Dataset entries
--

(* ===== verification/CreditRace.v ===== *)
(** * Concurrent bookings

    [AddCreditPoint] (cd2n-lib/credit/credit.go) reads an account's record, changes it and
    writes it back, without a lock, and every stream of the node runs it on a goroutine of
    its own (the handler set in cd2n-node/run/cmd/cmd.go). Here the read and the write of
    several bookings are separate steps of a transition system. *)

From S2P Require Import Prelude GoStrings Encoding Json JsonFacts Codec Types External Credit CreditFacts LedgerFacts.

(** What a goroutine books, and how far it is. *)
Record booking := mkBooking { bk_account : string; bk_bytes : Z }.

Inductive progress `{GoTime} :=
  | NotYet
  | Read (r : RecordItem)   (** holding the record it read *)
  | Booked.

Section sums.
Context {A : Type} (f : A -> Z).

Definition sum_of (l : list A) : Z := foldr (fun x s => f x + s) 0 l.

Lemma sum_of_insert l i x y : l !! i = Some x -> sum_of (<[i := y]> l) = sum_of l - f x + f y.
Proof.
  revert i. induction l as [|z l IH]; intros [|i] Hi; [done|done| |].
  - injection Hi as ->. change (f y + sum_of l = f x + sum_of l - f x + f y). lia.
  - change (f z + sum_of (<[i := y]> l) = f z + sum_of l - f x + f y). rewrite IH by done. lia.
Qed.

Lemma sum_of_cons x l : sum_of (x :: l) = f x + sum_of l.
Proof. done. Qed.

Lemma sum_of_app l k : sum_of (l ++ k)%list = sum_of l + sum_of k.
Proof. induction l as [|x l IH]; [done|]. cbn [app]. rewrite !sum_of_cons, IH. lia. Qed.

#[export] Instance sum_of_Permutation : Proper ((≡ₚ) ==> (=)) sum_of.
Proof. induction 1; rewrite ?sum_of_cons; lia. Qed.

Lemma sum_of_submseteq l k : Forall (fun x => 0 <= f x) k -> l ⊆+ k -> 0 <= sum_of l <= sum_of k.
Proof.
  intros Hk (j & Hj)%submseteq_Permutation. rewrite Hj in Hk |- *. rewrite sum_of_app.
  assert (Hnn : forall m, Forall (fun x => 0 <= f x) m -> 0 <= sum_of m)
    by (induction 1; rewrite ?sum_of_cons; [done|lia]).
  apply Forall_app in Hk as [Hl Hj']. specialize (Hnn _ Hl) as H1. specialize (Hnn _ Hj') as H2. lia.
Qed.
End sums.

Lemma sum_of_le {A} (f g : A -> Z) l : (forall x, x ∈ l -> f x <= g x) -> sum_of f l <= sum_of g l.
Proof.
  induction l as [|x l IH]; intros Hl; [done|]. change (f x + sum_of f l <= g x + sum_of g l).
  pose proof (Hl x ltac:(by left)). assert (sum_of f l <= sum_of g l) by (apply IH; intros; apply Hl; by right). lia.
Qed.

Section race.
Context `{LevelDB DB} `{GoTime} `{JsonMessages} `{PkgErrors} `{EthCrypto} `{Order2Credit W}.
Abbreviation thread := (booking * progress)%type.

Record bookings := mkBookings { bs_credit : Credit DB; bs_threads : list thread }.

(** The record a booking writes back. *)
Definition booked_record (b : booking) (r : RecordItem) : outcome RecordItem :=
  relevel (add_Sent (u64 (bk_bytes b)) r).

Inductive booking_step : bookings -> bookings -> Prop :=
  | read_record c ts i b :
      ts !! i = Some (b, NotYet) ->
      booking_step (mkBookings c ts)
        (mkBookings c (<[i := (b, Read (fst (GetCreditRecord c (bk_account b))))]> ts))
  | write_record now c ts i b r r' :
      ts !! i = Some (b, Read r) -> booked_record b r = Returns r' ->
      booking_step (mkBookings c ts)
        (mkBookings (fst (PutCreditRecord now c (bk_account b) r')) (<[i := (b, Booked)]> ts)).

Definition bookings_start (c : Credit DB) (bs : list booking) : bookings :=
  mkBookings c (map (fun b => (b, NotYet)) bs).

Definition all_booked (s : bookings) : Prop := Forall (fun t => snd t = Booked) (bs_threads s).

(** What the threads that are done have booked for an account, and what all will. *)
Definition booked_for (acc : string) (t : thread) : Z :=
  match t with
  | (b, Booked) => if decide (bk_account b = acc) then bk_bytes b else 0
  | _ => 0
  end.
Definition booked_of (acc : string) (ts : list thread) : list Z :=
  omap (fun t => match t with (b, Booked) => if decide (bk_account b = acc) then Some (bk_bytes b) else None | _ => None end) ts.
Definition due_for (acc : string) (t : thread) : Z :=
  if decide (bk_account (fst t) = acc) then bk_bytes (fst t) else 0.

--

#### WHAT THE EXERCISE ASKS:
Work through the records line by line and tally those holding "Some". Reply with the number alone.

#### ANSWER FOR THE TASK:
4